The speaker believes that federal police should fight crime and conduct investigations. Militia can be preserved only to keep public order at the municipal level, and its chiefs should be elected by the population, Mironov said.

Others suggest that local people should elect neighborhood police inspectors. Stepashin believes Russia should not “copy” the US experience, but stressed that the opinion of the population should be taken into consideration while appointing inspectors.

Many analysts and politicians believe the Russian police needs more radical reforms. Andrey Makarov, deputy of the State Duma from ruling United Russia party, said recently that the present police force cannot be changed and should be disbanded. Renaming the militia will not change anything, Makarov told Ekho Moskvy radio. Measures are needed to create a system that does not “generate scoundrels,” he said.

The media say the forthcoming reform will not stop at renaming. Russian authorities have been planning to create a police responsible for fighting grave crimes, and militia will keep public order, Vedomosti daily said.

A third option – the National Guard – may appear to combine special forces of the current police, it added. According to the paper, the Interior Ministry may also lose investigative functions, which will be transferred to the Investigative Committee.

The daily also predicts that Stepashin and Nurgaliev will change their positions. However, other sources say that Nurgaliev “will preserve his place” and that he has been developing the reform of the ministry “for himself.”

Meanwhile, police may also lose control over detoxification centers and hand them over to medical professionals after a policeman beat a Tomsk journalist Konstantin Popov in a detox center. The journalist later died in a hospital.

The attacker, policeman Aleksey Mitaev, explained his actions were due to psychological stress. Mikhail Vinogradov, the director of the Moscow Center for Legal and Psychological Assistance in Extreme Situations, told Noviye Izvestia daily that a great number of people with unhinged minds work in law enforcement agencies.

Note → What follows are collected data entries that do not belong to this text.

Lemma silent_bind {A B : Type} (m : M (S := S) A) (f : A → M (S := S) B) Q R :
  silent m Q → (∀ a, Q a → silent (f a) R) → silent (m ≫= f) R.
Proof.
  intros Hm Hf st b st' Hu (a & st1 & H1 & H2)%M_bind_Done. destruct (Hm st a st1 Hu H1) as (Hc & He & Ha).
  assert (unconnected st1) as Hu1 by (unfold unconnected; by rewrite Hc).
  destruct (Hf a Ha st1 b st' Hu1 H2) as (Hc2 & He2 & Hb). split_and!; [congruence..|done].
Qed.
Lemma silent_ret {A : Type} (a : A) (Q : A → Prop) : Q a → silent (mret a) Q.
Proof. intros Ha st b st' _ H. by injection H as <- <-. Qed.
Lemma silent_any {A : Type} (m : M (S := S) A) Q : silent m Q → silent m (λ _, True).
Proof. intros Hm st a st' Hu H. by destruct (Hm st a st' Hu H) as (? & ? & _). Qed.
Lemma silent_call {A : Type} (f : S → A * S) : silent (call f) (λ _, True).
Proof. intros st a st' _ H. unfold call in H. destruct (f (srv st)). by injection H as _ <-. Qed.

Lemma silent_Execute fuel sql : silent (Connection.Execute client fuel sql) (λ b, b = false).
Proof.
  intros st b st' Hu H. destruct fuel; [done|]. cbn in H. M_step H. rewrite Hu in H. by injection H as <- <-.
Qed.
Lemma silent_Execute_stmt fuel stmt : silent (Connection.Execute_stmt client fuel stmt) (λ b, b = false).
Proof.
  intros st b st' Hu H. destruct fuel; [done|]. cbn in H. M_step H. rewrite Hu in H. by injection H as <- <-.
Qed.
Lemma silent_Query fuel sql : silent (Connection.Query client fuel sql) (λ r, r = None).
Proof.
  intros st r st' Hu H. unfold Connection.Query in H. destruct (is_empty sql); [by injection H as <- <-|].
  apply M_bind_Done in H as (r1 & st1 & H1 & H). destruct fuel; [done|]. cbn in H1. M_step H1. rewrite Hu in H1.
  injection H1 as <- <-. by injection H as <- <-.
Qed.
Lemma silent_Query_stmt fuel stmt : silent (Connection.Query_stmt client fuel stmt) (λ r, r = None).
Proof.
  intros st r st' Hu H. unfold Connection.Query_stmt in H.
  apply M_bind_Done in H as (r1 & st1 & H1 & H). destruct fuel; [done|]. cbn in H1. M_step H1. rewrite Hu in H1.
  injection H1 as <- <-. by injection H as <- <-.
Qed.

Lemma silent_transaction_request fuel t p : silent (transaction_request client fuel t p) (λ _, True).
Proof.
  assert (∀ sql (r : phase + Z), silent (_ ← (_ ← Connection.Execute client fuel sql; mret ()); mret r) (λ _, True)) as Hx.
  { intros sql r. eapply silent_bind; [|intros ? _; by apply silent_ret].
    eapply silent_bind; [apply silent_Execute|intros a _; by apply (silent_ret () (λ _, True))]. }
  destruct p as [|[|d rest]| |e]; cbn [transaction_request]; try by apply silent_ret; try apply Hx.
  - destruct (_queries t); [by apply silent_ret|apply Hx].
  - apply (silent_bind _ _ (λ b, b = false)).
    + intros st b st' Hu H. unfold execute_element in H. destruct (type_ d), (element d) as [[stmt|]|sql]; try done.
      * destruct (is_empty sql); [done|]. by eapply silent_Execute.
      * by eapply silent_Execute_stmt.
    + intros b ->. intros st r st' Hu H. unfold GetLastError in H. inv_M. done.
  - apply Hx.
  - apply Hx.
Qed.

(** What the promises of an operation get that is executed too early. *)
Definition lost (o : operation) (values : list promised) : Prop :=
  match o with
  | OpTask (BasicStatementTask _ hasResult) => values = if hasResult then [PRows None] else []
  | OpTask (PreparedStatementTask _ hasResult) => values = if hasResult then [PStmtRows None] else []
  | OpTask (TransactionTask _) => values = []
  | OpTask (TransactionWithResultTask _) => ∃ b, values = [PCommitted b]
  | OpPing => False
  end.

Lemma silent_cleanup t : silent (CleanupOnFailure (S := S) t) (λ _, True).
Proof. intros st a st' _ H. by apply lift_spec in H as [-> _]. Qed.

(** The operation that a transaction of the worker belongs to. *)
Definition job_of (o : operation) (j : job) : Prop :=
  match o with
  | OpTask (TransactionTask _) => j_promise j = false
  | OpTask (TransactionWithResultTask _) => j_promise j = true
  | _ => False
  end.
Definition begun_or_lost (o : operation) (r : job + list promised) : Prop :=
  match r with inl j => job_of o j | inr values => lost o values end.

Lemma after_attempt_of code j o : job_of o j → ∀ st r st', after_attempt client code j st = Done (r, st') →
  begun_or_lost o r.
Proof.
  intros Ho st r st' H.
  assert (∀ b, lost o (set_value (j_promise j) b)) as Hv.
  { intros b. destruct o as [[sql hr|stmt hr|t|t]|]; cbn in Ho; try done; rewrite Ho; cbn; eauto. }
  assert (∀ st, job_of o (mk_job (j_trans j) (j_promise j) (Some st) Begin)) as Hj by (by destruct o as [[]|]).
  unfold after_attempt in H.
  repeat (match type of H with
          | (if _ then _ else _) _ = _ => case_match
          | match j_retrying j with _ => _ end _ = _ => case_match
          | mret _ _ = _ => injection H as <- <-
          | _ => apply M_bind_Done in H as (? & ? & _ & H)
          end); cbn; auto.
Qed.

Lemma silent_after_attempt code j : silent (after_attempt client code j) (λ _, True).
Proof.
  unfold after_attempt. destruct (code =? 0)%Z; [by apply silent_ret|].
  assert (silent (_ ← CleanupOnFailure (S := S) (j_trans j);
    mret (M := M (S := S)) (inr (A := job) (set_value (j_promise j) false))) (λ _, True)) as Hf.
  { eapply silent_bind; [apply silent_cleanup|]. intros ? _. by apply silent_ret. }
  destruct (j_retrying j).
  - eapply silent_bind; [apply silent_call|]. intros now _. destruct (_ <? _)%Z; [done|by apply silent_ret].
  - destruct (_ =? _)%Z; [|done]. eapply silent_bind; [apply silent_call|]. intros now _. by apply silent_ret.
Qed.

Lemma silent_job_request fuel j : silent (job_request client fuel j) (λ _, True).
Proof.
  eapply silent_bind; [apply silent_transaction_request|]. intros [p|code] _; [by apply silent_ret|apply silent_after_attempt].
Qed.

Lemma job_request_of fuel j o : job_of o j → ∀ st r st', job_request client fuel j st = Done (r, st') → begun_or_lost o r.
Proof.
  intros Ho st r st' ([p|code] & st1 & _ & H)%M_bind_Done; [|by eapply after_attempt_of].
  injection H as <- <-. by destruct o as [[]|].
Qed.

Lemma silent_ExecuteQuery ping fuel o : silent (ExecuteQuery client ping fuel o) (begun_or_lost o).
Proof.
  destruct o as [[sql hr|stmt hr|t|t]|]; cbn [ExecuteQuery].
  - unfold BasicStatementTask_ExecuteQuery. destruct hr.
    + apply (silent_bind _ _ (λ l, l = [None])); [|intros ? ->; by apply silent_ret].
      eapply silent_bind; [apply silent_Query|]. intros r ->. by apply silent_ret.
    + apply (silent_bind _ _ (λ l, l = [])); [|intros ? ->; by apply silent_ret].
      eapply silent_bind; [apply silent_Execute|]. intros r _. by apply silent_ret.
  - unfold PreparedStatementTask_ExecuteQuery. destruct hr.
    + apply (silent_bind _ _ (λ l, l = [None])); [|intros ? ->; by apply silent_ret].
      eapply silent_bind; [apply silent_Query_stmt|]. intros r ->. by apply silent_ret.
    + apply (silent_bind _ _ (λ l, l = [])); [|intros ? ->; by apply silent_ret].
      eapply silent_bind; [apply silent_Execute_stmt|]. intros r _. by apply silent_ret.
  - by apply silent_ret.
  - by apply silent_ret.
  - intros st a st' Hu H. unfold Ping in H. apply M_bind_Done in H as (u & st1 & H & _). M_step H. by rewrite Hu in H.
Qed.
End Operations.

(** *** The invariant *)
Section Invariant.
Context {S : Type} (client : mysql_client S) (mysql_ping : S → S) (mysql_get_server_version : S → Z).
Context (order : gmap nat (string * Z) → list (nat * (string * Z))) (pool : Pool (S := S)).
Hypothesis order_perm : ∀ t, order t ≡ₚ map_to_list t.
Local Abbreviation make_move := (make_move client mysql_ping mysql_get_server_version order pool).
Local Abbreviation make_moves := (make_moves client mysql_ping mysql_get_server_version order pool).
Local Abbreviation stmts := (order (_stringPreparedStatement pool)).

The lack of psychological control over policemen and protectionism “helps alcoholics, people with unbalanced minds and even psychopaths to get into the service,” Vinogradov said.

In a separate move, the heads of Russia’s leading media sent an open letter to the interior minister demanding “protection for journalists and society against police arbitrariness” after policemen detained Andrey Stenin, a photographer for RIA Novosti news agency, for covering an anti-government rally. He was fined for 500 roubles (about $17) by a court. This incident may set a precedent for prosecuting journalists “while they perform their professional duty,” the letter said.

Observers and human rights activists doubt that the possible reform will bring quick results. “The Interior Ministry needs new staff, new structure, new rules, but there are no conditions for that,” Valery Borshchev of the Moscow Helsinki Group told Kommersant. “So far nobody has persuaded us that something may come out of it,” he said.